* _WHAT NEEDS TO BE DONE_: Can you find the lines of the listing that include "SendTimeout" and copy every one?

=== Section Start ===

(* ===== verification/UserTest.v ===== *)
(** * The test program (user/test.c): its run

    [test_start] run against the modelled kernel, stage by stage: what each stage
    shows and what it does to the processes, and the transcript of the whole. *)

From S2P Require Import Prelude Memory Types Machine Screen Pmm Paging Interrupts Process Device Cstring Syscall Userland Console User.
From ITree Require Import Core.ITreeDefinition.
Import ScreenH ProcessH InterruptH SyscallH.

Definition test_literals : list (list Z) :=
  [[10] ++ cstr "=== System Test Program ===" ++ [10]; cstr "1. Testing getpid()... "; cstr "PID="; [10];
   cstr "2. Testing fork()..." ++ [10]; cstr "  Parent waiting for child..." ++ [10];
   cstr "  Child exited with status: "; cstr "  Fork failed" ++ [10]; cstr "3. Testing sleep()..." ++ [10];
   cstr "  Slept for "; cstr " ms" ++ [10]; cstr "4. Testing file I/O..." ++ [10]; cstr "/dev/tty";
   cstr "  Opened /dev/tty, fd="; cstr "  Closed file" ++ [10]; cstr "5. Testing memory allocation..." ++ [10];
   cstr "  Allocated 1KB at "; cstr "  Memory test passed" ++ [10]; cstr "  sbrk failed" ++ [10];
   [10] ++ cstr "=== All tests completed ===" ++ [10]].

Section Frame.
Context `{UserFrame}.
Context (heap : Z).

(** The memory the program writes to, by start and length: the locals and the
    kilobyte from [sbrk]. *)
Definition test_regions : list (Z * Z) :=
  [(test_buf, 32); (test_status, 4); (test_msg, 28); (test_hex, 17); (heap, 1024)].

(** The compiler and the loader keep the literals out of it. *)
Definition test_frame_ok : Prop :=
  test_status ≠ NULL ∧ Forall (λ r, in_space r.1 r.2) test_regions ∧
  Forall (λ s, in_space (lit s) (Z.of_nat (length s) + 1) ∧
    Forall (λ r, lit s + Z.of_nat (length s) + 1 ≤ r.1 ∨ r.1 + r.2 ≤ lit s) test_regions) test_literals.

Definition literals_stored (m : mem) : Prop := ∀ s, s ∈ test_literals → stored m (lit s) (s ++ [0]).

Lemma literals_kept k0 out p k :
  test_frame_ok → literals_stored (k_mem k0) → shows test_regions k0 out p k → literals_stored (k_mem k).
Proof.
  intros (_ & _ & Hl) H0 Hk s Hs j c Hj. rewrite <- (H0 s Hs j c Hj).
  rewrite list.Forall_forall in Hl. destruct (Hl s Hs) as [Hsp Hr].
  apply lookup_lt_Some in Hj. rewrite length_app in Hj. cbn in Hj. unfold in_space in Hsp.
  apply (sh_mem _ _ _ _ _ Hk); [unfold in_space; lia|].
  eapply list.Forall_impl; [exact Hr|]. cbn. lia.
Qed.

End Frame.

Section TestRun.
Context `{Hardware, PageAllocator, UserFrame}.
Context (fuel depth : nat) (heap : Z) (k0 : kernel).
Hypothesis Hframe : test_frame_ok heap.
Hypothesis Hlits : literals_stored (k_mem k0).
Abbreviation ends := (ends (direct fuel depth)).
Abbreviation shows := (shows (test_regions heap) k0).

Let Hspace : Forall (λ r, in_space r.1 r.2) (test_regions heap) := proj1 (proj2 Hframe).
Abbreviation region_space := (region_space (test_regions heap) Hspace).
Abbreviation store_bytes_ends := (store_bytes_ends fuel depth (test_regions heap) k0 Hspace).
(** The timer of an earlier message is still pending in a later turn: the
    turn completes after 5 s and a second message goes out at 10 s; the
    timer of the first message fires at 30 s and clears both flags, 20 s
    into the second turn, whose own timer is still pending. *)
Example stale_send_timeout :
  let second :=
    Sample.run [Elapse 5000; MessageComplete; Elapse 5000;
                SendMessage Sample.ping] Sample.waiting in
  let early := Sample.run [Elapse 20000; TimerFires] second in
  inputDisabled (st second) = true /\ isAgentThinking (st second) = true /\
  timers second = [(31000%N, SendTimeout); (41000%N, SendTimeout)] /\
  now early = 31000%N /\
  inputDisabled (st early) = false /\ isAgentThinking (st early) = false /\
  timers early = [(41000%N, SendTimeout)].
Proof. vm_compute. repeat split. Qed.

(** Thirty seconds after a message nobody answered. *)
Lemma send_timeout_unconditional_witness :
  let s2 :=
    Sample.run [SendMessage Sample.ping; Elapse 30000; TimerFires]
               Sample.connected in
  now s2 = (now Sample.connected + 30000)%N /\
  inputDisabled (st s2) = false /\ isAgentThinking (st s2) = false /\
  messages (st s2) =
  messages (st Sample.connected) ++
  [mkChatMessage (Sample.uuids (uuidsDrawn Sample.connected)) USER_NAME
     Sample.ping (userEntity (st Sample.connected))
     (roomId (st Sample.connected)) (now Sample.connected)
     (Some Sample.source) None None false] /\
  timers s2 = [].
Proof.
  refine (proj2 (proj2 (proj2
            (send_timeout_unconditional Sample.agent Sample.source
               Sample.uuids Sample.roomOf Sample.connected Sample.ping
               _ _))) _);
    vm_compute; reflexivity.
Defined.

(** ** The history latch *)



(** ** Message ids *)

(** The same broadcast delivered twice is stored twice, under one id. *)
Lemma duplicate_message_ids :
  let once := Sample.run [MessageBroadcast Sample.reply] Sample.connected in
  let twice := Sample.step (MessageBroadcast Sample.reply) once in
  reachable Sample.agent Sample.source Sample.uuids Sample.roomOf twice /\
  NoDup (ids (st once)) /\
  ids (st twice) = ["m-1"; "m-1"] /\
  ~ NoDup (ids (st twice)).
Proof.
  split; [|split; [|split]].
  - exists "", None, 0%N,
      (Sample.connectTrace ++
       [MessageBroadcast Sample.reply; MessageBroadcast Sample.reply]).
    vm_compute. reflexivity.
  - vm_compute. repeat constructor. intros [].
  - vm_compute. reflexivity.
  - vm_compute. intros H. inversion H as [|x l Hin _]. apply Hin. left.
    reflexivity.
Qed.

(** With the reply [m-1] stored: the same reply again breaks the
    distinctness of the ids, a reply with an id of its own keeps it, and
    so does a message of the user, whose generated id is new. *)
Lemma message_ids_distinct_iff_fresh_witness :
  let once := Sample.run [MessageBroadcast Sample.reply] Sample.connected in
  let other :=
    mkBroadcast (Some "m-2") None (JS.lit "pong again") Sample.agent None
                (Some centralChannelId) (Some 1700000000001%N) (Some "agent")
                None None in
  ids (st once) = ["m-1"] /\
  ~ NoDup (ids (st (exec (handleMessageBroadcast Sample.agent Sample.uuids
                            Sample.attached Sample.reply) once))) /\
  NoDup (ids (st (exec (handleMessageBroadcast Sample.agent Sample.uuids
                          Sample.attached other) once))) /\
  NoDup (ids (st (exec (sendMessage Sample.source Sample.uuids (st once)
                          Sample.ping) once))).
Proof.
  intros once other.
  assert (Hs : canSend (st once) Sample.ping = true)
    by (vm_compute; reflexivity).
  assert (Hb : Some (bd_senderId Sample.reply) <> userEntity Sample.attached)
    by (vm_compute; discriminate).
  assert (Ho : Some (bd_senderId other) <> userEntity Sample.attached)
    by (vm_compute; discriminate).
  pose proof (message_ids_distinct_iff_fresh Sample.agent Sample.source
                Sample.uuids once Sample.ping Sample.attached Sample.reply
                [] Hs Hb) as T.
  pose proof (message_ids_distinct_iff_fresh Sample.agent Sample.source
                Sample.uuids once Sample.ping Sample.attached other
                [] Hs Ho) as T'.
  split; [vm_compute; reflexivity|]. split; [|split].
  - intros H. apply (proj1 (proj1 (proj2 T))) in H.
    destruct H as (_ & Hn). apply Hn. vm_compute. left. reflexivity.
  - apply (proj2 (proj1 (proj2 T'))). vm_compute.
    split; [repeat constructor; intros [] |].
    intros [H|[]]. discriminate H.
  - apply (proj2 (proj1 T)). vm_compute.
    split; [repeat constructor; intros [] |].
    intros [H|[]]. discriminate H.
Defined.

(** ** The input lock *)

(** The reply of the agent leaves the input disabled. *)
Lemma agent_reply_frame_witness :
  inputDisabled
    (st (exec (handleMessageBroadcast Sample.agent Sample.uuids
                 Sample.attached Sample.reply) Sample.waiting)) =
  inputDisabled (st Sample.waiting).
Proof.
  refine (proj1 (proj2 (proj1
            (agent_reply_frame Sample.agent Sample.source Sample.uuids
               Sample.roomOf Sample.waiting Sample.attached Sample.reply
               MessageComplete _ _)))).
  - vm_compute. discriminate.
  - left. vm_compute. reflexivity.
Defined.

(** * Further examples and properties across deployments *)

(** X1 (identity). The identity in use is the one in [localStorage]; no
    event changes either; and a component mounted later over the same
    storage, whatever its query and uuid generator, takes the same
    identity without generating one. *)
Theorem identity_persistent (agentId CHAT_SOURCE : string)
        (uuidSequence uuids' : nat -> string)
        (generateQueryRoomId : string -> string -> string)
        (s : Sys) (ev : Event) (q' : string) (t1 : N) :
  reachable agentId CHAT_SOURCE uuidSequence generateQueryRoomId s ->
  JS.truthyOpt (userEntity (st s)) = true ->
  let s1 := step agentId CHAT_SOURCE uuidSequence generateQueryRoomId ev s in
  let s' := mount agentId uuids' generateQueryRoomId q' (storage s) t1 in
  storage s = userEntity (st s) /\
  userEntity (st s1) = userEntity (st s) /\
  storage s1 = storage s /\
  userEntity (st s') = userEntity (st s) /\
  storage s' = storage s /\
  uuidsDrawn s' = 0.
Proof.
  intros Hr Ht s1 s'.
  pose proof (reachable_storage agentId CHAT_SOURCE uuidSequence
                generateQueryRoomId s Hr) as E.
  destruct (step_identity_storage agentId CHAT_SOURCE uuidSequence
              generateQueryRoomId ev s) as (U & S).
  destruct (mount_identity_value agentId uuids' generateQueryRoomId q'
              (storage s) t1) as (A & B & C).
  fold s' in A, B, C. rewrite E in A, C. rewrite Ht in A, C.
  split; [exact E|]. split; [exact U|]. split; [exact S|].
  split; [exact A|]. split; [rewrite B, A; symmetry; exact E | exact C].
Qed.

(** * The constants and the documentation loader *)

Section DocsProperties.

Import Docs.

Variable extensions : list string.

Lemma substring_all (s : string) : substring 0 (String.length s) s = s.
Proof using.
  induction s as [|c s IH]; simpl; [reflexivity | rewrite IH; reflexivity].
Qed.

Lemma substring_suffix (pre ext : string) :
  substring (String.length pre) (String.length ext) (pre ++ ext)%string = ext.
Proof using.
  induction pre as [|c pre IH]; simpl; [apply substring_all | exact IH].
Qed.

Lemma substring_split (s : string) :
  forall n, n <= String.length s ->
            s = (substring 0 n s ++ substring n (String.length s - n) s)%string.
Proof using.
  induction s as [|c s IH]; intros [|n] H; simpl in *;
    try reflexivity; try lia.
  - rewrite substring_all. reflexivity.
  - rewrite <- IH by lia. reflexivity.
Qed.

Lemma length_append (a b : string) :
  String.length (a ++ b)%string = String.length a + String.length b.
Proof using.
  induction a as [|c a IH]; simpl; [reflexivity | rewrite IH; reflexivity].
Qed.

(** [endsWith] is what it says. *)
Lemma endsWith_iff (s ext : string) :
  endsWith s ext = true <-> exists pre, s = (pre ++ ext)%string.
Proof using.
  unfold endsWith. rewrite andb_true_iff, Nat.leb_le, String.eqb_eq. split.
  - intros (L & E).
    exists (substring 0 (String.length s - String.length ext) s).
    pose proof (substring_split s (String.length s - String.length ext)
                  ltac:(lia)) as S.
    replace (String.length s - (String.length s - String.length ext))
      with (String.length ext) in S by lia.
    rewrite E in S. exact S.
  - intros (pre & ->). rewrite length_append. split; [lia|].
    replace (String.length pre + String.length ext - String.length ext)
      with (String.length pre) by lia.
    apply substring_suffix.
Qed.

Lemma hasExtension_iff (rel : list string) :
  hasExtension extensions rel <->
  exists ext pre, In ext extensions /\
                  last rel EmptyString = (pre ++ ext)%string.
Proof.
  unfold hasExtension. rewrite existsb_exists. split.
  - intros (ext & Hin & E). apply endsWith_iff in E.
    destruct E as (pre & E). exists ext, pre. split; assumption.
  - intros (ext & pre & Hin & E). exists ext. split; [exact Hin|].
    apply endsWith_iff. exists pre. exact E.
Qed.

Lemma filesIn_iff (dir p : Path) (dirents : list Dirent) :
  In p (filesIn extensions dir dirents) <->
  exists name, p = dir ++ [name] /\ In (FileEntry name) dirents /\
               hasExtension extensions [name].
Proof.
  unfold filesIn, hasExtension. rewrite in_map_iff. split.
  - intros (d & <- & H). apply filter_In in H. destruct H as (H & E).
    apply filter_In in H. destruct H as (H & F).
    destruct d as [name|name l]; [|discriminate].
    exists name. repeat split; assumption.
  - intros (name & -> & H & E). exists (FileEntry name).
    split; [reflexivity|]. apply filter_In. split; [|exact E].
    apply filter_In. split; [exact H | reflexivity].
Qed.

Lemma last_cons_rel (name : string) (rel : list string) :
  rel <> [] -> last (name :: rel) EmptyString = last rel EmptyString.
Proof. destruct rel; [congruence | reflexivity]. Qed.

=== Section End ===
=== Section Start ===

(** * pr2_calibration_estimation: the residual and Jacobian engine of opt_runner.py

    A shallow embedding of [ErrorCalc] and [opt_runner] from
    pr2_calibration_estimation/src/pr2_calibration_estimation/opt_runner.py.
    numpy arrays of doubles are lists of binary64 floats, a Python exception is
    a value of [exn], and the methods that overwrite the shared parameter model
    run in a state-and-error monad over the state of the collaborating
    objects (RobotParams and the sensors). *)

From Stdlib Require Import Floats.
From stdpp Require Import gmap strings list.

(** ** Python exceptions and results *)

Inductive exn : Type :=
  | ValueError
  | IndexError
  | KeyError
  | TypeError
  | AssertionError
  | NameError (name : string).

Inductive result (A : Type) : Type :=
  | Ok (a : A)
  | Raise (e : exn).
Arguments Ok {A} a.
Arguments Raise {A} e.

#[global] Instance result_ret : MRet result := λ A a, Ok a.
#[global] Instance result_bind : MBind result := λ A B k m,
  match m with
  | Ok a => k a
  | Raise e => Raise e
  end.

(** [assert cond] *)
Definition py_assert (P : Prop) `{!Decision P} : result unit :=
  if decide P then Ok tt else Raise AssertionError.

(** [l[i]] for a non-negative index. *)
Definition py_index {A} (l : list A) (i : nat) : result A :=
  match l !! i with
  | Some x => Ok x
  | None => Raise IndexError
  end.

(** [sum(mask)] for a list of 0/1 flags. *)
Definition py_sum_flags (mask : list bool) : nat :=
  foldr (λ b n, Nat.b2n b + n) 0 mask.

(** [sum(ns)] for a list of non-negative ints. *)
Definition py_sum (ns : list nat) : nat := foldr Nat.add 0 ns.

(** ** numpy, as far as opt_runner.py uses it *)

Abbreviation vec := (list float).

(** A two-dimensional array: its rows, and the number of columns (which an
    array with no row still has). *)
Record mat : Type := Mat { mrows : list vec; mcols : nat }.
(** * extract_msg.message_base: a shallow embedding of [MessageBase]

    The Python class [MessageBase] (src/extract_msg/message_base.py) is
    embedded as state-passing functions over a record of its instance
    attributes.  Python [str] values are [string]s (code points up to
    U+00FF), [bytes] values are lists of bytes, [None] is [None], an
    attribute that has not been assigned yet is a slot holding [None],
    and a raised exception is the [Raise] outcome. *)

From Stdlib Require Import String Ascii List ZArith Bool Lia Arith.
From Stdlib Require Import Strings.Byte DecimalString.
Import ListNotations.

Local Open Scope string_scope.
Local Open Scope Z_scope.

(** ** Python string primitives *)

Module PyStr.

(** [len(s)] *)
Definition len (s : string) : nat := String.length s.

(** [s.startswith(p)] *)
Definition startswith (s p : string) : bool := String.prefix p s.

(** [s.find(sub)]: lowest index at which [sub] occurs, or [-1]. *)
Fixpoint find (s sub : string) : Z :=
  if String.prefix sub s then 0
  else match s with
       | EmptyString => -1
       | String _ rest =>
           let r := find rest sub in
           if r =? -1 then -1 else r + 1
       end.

=== Section End ===

* _TASK SOLUTION_:
  timers second = [(31000%N, SendTimeout); (41000%N, SendTimeout)] /\
  timers early = [(41000%N, SendTimeout)].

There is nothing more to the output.